I have to say the best world class cheddars actually come from the area around the Cheddar Gorge where the cheese type known as cheddars originated!  But one of THE very best cheddars (IMO) is Isle of Mull cheddar from the small Scottish island of Mull.   Cheddars here come in many colours, but some Scottish cheddars are much more 'orange' in colour than other UK cheddars.  I have never discerned a difference based on colour, only on where they are made.  For instance, a matured Davidstow cheddar is quite distinct from a mild cheddar from Somerset.


----------



## jennyema

"Best" is in the mouth of the beholder, eh? 

I consider myself a cheese freak and IMO, I agree with Ishbel that the "best" Wisconsin cheddars don't hold a candle to Montgomery cheddar and some other artisanal English cheddars.  I also favor Shelburne Farms (VT) as a close second.

I'll be back in MN over the weekend, though, and will try to track down some nice WI cheese to try.  But IMO, the notion that the best world class cheese comes from there belies the fact that there are so many incredible cheeses that are made in other parts of the world and can only be imported.  WI can't even come close to them because the reason why they are so good is because of where they come from (the climate, what the animals eat, how it is made, etc).


----------



## Ishbel

Exactly, Jennyema!  I sometimes pick up 'Brie' made in Devon or even in Germany - (the packs are really similar!) and it's only when I taste it that I know IMMEDIATELY that it ain't Brie, whatever it says on the packaging


----------



## Snoop Puss

Ishbel, it's ages since I had Isle of Mull cheddar. Whenever we get visitors come over from the UK, they are always under instructions to bring some cheddar. Next time I'll have to issue precise instructions - Isle of Mull only!
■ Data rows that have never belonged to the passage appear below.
(** X23. With both AIRTABLE_PAT and AIRTABLE_API_KEY set, the two persona
    lookups authenticate with different keys: every request of
    [airtableGetPersonaContext] carries the PAT and every request of
    [airtableFetchPersona] carries the API key. *)
Theorem persona_lookups_pick_different_keys env net context context' pat key :
  env !! "AIRTABLE_PAT" = Some pat ->
  pat <> "" ->
  env !! "AIRTABLE_API_KEY" = Some key ->
  key <> "" ->
  Forall (fun req => req_headers req = bearer_headers pat)
         (requests net (airtableGetPersonaContext new_URL search_set env context)) /\
  Forall (fun req => req_headers req = [("Authorization", "Bearer " +:+ key)])
         (requests net (airtableFetchPersona new_URL search_set env context')).
Proof.
  intros Hpat Hpat' Hkey Hkey'. unfold requests. split.
  - unfold airtableGetPersonaContext.
    pose proof (lookup_cases new_URL search_set PersonaSlug env context) as Hcases.
    assert (Htoken : first_nonempty (token_candidates env) = Some pat).
    { unfold token_candidates. rewrite Hpat. by destruct pat. }
    rewrite Htoken in Hcases.
    destruct (first_nonempty (base_id_candidates env _)) as [base |].
    2: { rewrite Hcases. constructor. }
    rewrite Hcases, run_try_catch, lookup_body_run.
    destruct (new_URL _) as [url |]; [| constructor].
    cbv zeta.
    match goal with
    | |- context [(?c, [?req])] => generalize c; intros c'
    end.
    destruct c' as [result | e]; cbn; by repeat constructor.
  - rewrite fetch_persona_run.
    assert (Hfirst : first_nonempty (fetch_persona_keys env) = Some key).
    { unfold fetch_persona_keys. rewrite Hkey. by destruct key. }
    rewrite Hfirst.
    destruct (first_nonempty (fetch_persona_bases env context')) as [base |];
      [| constructor].
    destruct (new_URL _) as [url |]; [| constructor].
    cbn [snd]. by repeat constructor.
Qed.
End FetchPersonaTheorems.
(** A claim of the order locked under the Keccak-256 hash of the
    secret. *)
Lemma C10_claim_witness :
  let h := Bridge.keccak256_bytes32 Scenario.secret in
  let st := Scenario.bridge h in
  Bridge.orders st !! 1 = Some (Scenario.lockedOrder h) /\
  Bridge.user (Scenario.lockedOrder h) <> 0 /\
  0 < default 0 (Bridge.userOrderCount st
                   !! Bridge.user (Scenario.lockedOrder h)) /\
  exists st',
    Bridge.claimHTLC Scenario.claimer st 1 Scenario.secret = Some st' /\
    Bridge.orders st' !! 1
    = Some (Bridge.set_status (Scenario.lockedOrder h) Bridge.Claimed).
Proof.
  intros h st.
  assert (Ho : Bridge.orders st !! 1 = Some (Scenario.lockedOrder h))
    by reflexivity.
  assert (Hu : Bridge.user (Scenario.lockedOrder h) <> 0)
    by (cbn; lia).
  assert (Hc : 0 < default 0 (Bridge.userOrderCount st
                                !! Bridge.user (Scenario.lockedOrder h)))
    by (vm_compute; reflexivity).
  repeat (split; [assumption|]).
  destruct (proj1 (C10_claim_by_keccak Scenario.claimer st 1 Scenario.secret
                     (Scenario.lockedOrder h) Ho Hu Hc)
                  (conj eq_refl eq_refl))
    as (st' & Hrun & Hnew & _).
  exists st'. split; assumption.
Defined.

(** C10 as stated fails: a completed order locked under the double
    SHA-256 hash of the secret cannot be claimed with that secret, and a
    completed order locked under its Keccak-256 hash is claimed with it
    although its double SHA-256 hash is another value. *)
Lemma C10_counterexample :
  let s := Scenario.secret in
  (Spec.sha256d_bytes32 s
   = 18040614654711140382944616088121943384587251593642672672480648815406405708649
   /\
   Bridge.claimHTLC Scenario.claimer
                    (Scenario.bridge (Spec.sha256d_bytes32 s)) 1 s = None) /\
  (Bridge.keccak256_bytes32 s
   = 37407611860197008291628965227953362310803734450480774269839928884691827945640
   /\
   Spec.sha256d_bytes32 s <> Bridge.keccak256_bytes32 s /\
   (Bridge.status <$>
      (Bridge.claimHTLC Scenario.claimer
                        (Scenario.bridge (Bridge.keccak256_bytes32 s)) 1 s
         ≫= fun st' => Bridge.orders st' !! 1))
   = Some Bridge.Claimed).
Proof. vm_compute. repeat split; discriminate. Qed.
Lemma search_result_rows (d : Db) (q : pyval) (limit : Z) (active_only : bool)
  (tokens : list string) :
  normalize_query q = Return tokens ->
  tokens <> [] ->
  let rows := settled_rows d tokens limit active_only in
  let codes := map (fun r => CcamCode.code (fst r)) rows in
  search_result d q limit active_only
  = Return (map (fun r =>
                   {| Hit.row := fst r;
                      Hit.fts_rank := snd r;
                      Hit.assoc_count :=
                        (count_rows Association.code (associations d) codes
                           (CcamCode.code (fst r))
                         + count_rows Frequent.code (frequent_associations d) codes
                             (CcamCode.code (fst r)))%nat |})
                rows).
Proof.
  intros Hq Hne. unfold search_result, search, settled_rows. rewrite Hq.
  destruct tokens as [|t0 ts]; [congruence|]. cbn [is_nil].
  unfold bind, execute, ret.
  set (r1 := select_fts d _ active_only limit).
  set (r2 := select_fts d (join " OR " _) active_only limit).
  set (r3 := select_like d _ active_only limit).
  destruct (is_nil r1 && (1 <? List.length (t0 :: ts))%nat) eqn:E1.
  - destruct (is_nil r2) eqn:E2.
    + destruct r3 as [|x r3']; reflexivity.
    + destruct r2 as [|x r2']; [discriminate|]. reflexivity.
  - destruct (is_nil r1) eqn:E2.
    + destruct r3 as [|x r3']; reflexivity.
    + destruct r1 as [|x r1']; [discriminate|]. reflexivity.
Qed.

End SearchFacts.

(** C3, on the code.  A [None] query makes the query normalizer raise
    [AttributeError] ([query.lower()] comes before the guard of
    [strip_accents]), and [search] lets the exception through without
    executing a statement; the build-side normalizer returns the empty
    string on the same input. *)
Theorem C3_none_query_raises {U : TextOps} {F : Fts5}
  (d : Db) (limit : Z) (active_only : bool) :
  normalize_query PyNone = Raise AttributeError
  /\ search d PyNone limit active_only [] = (Raise AttributeError, [])
  /\ normalize_for_search PyNone = "".
Proof. repeat split. Qed.

(** The part of C3 that holds: on every string the normalizer returns, and
    on the empty string it returns no token, so that [search] returns the
    empty result without executing a statement. *)
Lemma search_empty_string {U : TextOps} {F : Fts5}
  (d : Db) (limit : Z) (active_only : bool) :
  normalize_query (PyStr "") = Return []
  /\ search d (PyStr "") limit active_only [] = (Return [], []).
Proof.
  split; [apply normalize_query_empty|].
  unfold search. rewrite normalize_query_empty. reflexivity.
Qed.

Lemma search_returns_on_strings {U : TextOps} {F : Fts5}
  (d : Db) (q : string) (limit : Z) (active_only : bool) :
  exists hits, search_result d (PyStr q) limit active_only = Return hits.
Proof.
  destruct (normalize_query_total q) as [tokens Hq].
  destruct tokens as [|t ts].
  - exists []. unfold search_result, search. rewrite Hq. reflexivity.
  - eexists. apply (search_result_rows d (PyStr q) limit active_only (t :: ts) Hq).
    discriminate.
Qed.

(** C4.  A query without tokens returns the empty result and executes no
    statement.  Otherwise the conjunctive tier is the first statement; the
    disjunctive tier is attempted exactly when the conjunctive tier returned
    nothing and there is more than one token; the substring tier is
    attempted exactly when every tier attempted before it returned
    nothing; and the tiers appear in that order. *)
Theorem C4_tiers_short_circuit {U : TextOps} {F : Fts5}
  (d : Db) (q : pyval) (limit : Z) (active_only : bool) (tokens : list string) :
  normalize_query q = Return tokens ->
  let r1 := select_fts d (join " " tokens) active_only limit in
  let r2 := select_fts d (join " OR " tokens) active_only limit in
  let tiers := tiers_attempted d q limit active_only in
  (tokens = [] -> search d q limit active_only [] = (Return [], []))
  /\ (tokens <> [] ->
      tiers = Conjunctive
                :: (if is_nil r1 && (1 <? List.length tokens)%nat then [Disjunctive] else [])
                ++ (if is_nil r1 && (negb (1 <? List.length tokens)%nat || is_nil r2)
                    then [Substring] else [])
      /\ (In Disjunctive tiers <-> r1 = [] /\ (1 < List.length tokens)%nat)
      /\ (In Substring tiers <->
          r1 = [] /\ ((1 < List.length tokens)%nat -> r2 = []))).
Proof.
  intros Hq r1 r2 tiers. split.
  - intros ->. unfold search. rewrite Hq. reflexivity.
  - intro Hne.
    assert (Heq : tiers = Conjunctive
                :: (if is_nil r1 && (1 <? List.length tokens)%nat then [Disjunctive] else [])
                ++ (if is_nil r1 && (negb (1 <? List.length tokens)%nat || is_nil r2)
                    then [Substring] else [])).
    { subst tiers. unfold tiers_attempted, search_log, search. rewrite Hq.
      destruct tokens as [|t0 ts]; [congruence|]. cbn [is_nil].
      unfold bind, execute, ret. fold r1. fold r2.
      set (r3 := select_like d _ active_only limit).
      destruct (1 <? List.length (t0 :: ts))%nat eqn:Em;
        destruct r1 as [|x1 r1'] eqn:E1; cbn [is_nil andb negb orb].
      - destruct r2 as [|x2 r2'] eqn:E2; cbn [is_nil].
        + destruct r3; reflexivity.
        + reflexivity.
      - reflexivity.
      - destruct r3; reflexivity.
      - reflexivity. }
    split; [exact Heq|].
    rewrite Heq. clear Heq.
    rewrite <- (is_nil_true r1), <- (is_nil_true r2), <- Nat.ltb_lt.
    destruct (is_nil r1), (1 <? List.length tokens)%nat, (is_nil r2); cbn;
      split; split; intros; intuition (try discriminate; try congruence).
Qed.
And you're quite right about Brie. Danish feta can't hold a candle to Greek feta. I remember there was a lot of hoo-hah in Britain over Yorkshire feta. I've never tried it, have you? I find it hard to believe that it's as good as the real thing from Greece.


----------



## Ishbel

If you really want to drool - go to www.ijmellischeesemonger.com   His stop in Victtoria Street is AMAZING.  He sells wonderful oatcakes to go with the cheese - almost as good as homemade!
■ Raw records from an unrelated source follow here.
(** ** Identities *)

(** What a message allocates: nothing, or the one source it schedules. *)
Lemma onmessage_allocation (message : LiveServerMessage) (now : Q) (s : state) :
  let s' := out_state (onmessage message now s) in
  audioContextRef s' = audioContextRef s
  /\ ((fresh s' = fresh s
       /\ (scheduledSourcesRef s' = scheduledSourcesRef s
           \/ scheduledSourcesRef s' = []))
      \/ (fresh s' = S (fresh s)
          /\ (scheduledSourcesRef s' = []
              \/ exists buffer,
                   scheduledSourcesRef s'
                   = scheduledSourcesRef s ++ [scheduled_source s now buffer]))).
Proof.
  cbv zeta. destruct (onmessage_by_audio message now s) as (g & -> & Hcase & _).
  assert (Hsrc : forall b, scheduled_source (setChatHistory g s) now b
                           = scheduled_source s now b)
    by (intros b; destruct s; reflexivity).
  destruct Hcase as [buffer Hc Ht Hd|e' Hc Ht Hd|Hno].
  - rewrite Hsrc. unfold andThen, onmessage_interruption.
    cbn [out_completion out_state out_effects fst snd].
    destruct (interrupted message), s as [c er ctx inp proc next srcs sess chat fr];
      cbn; (split; [reflexivity|]); right;
      (split; [f_equal; lia|]); [left; reflexivity|].
    right. exists buffer. reflexivity.
  - unfold andThen. cbn [out_completion out_state out_effects fst snd].
    destruct s; cbn. split; [reflexivity|]. left. split; [reflexivity|].
    left. reflexivity.
  - rewrite andThen_ret. unfold onmessage_interruption.
    destruct (interrupted message), s; cbn; (split; [reflexivity|]); left;
      (split; [reflexivity|]); [right | left]; reflexivity.
Qed.

Lemma NoDup_map_filter {A B : Type} (l : list A) (p : A -> bool) (f : A -> B) :
  NoDup (map f l) -> NoDup (map f (List.filter p l)).
Proof.
  induction l as [|a l IH]; [trivial|]. cbn [map List.filter].
  intros H. apply NoDup_cons in H as [Ha Hl].
  destruct (p a); [|apply IH; exact Hl].
  cbn [map]. apply NoDup_cons. split; [|apply IH; exact Hl].
  intros Hin. apply Ha. apply list_elem_of_In in Hin. apply list_elem_of_In.
  apply in_map_iff in Hin as (x & Hx & Hin). apply List.filter_In in Hin as [Hin _].
  apply in_map_iff. exists x. split; assumption.
Qed.

Lemma handle_well_allocated (ev : event) (s : state) :
  well_allocated s -> well_allocated (out_state (handle ev s)).
Proof.
  unfold well_allocated. intros (Hnd & Hlt & Hctx).
  destruct ev as [env|stream|session| | | |message now|id|session d|];
    cbn [handle].
  - unfold connect, connect_try, connect_catch.
    destruct (getApiKey env), s as [c er ctx inp proc next srcs sess chat fr];
      cbn in *; (split; [exact Hnd|]);
      (split; [eapply Forall_impl; [exact Hlt|]; cbn; intros; lia|]);
      intros c' [= <-]; lia.
  - unfold connect_resume, connect_resume_try, connect_catch.
    destruct stream, s as [c er ctx inp proc next srcs sess chat fr];
      cbn in *; (split; [exact Hnd|]);
      (split; [eapply Forall_impl; [exact Hlt|]; cbn; intros; lia|]);
      intros c' Hc'; specialize (Hctx c' Hc'); lia.
  - destruct s; cbn in *. auto.
  - destruct s; cbn in *. auto.
  - destruct s; cbn in *. auto.
  - destruct s; cbn in *. auto.
  - destruct (onmessage_allocation message now s) as (Hc & Hcases).
    rewrite Hc.
    destruct Hcases as [(-> & [-> | ->])|(-> & [-> | (buffer & ->)])].
    + auto.
    + split; [constructor|]. split; [constructor | exact Hctx].
    + split; [constructor|]. split; [constructor|].
      intros c' Hc'. specialize (Hctx c' Hc'). lia.
    + split; [|split].
      * rewrite map_app. cbn [map scheduled_source src_id].
        apply NoDup_app. split; [exact Hnd|]. split; [|apply NoDup_singleton].
        intros x Hx Hx'. apply list_elem_of_In in Hx.
        apply in_map_iff in Hx as (src & <- & Hsrc).
        apply list_elem_of_In in Hx'. destruct Hx' as [Hx'|[]].
        rewrite Forall_forall in Hlt.
        specialize (Hlt src (proj2 (list_elem_of_In _ _) Hsrc)).
        cbn beta in Hlt. lia.
      * apply Forall_app. split.
        -- eapply Forall_impl; [exact Hlt|]. cbn. intros; lia.
        -- constructor; [cbn; lia | constructor].
      * intros c' Hc'. specialize (Hctx c' Hc'). lia.
  - destruct s as [c er ctx inp proc next srcs sess chat fr]. cbn in *.
    split; [apply NoDup_map_filter; exact Hnd|]. split; [|exact Hctx].
    rewrite Forall_forall in *. intros src Hsrc.
    apply Hlt. apply list_elem_of_In in Hsrc. apply list_elem_of_In.
    apply List.filter_In in Hsrc as [Hsrc _]. exact Hsrc.
  - destruct s; cbn in *. auto.
  - rewrite disconnect_state. cbn.
    split; [constructor|]. split; [constructor | discriminate].
Qed.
Isle of Mull cheddar ..  I'm off to find a piece in my fridge RIGHT NOW!


----------



## Snoop Puss

Howl... howl... and thrice howl. Whimper with envy...

I see they do deliveries. I can see where I'll be getting Christmas presents from for my cheese-loving friends and family.

Thanks for the link.


----------



## JMediger

Banana Brain said:
			
		

> ...I've been to the Tillamook factory by the way, and its quite fasinating. And OT: did you know Tillamook also makes ice cream? Its the best ice cream ever. I prefer it to Haagen-Dasz. They also make the best freaking ever vanilla bean yogurt.


 
When I lived in Oregon and my Wisconsin supply would run out (about mid-March), Tillamook was the next best thing.  HOWEVER - about half of their cheese is packaged here in Wisconsin, about 20 miles from my house.  Like many other cheese makers, they ship their blocks to Marathon Cheese and it is cut and packaged.  As far as their ice-cream, it's alright.  They have to add extra cream because, like their cheese, it would be drier than midwest ice-cream due to the lower milk fat content.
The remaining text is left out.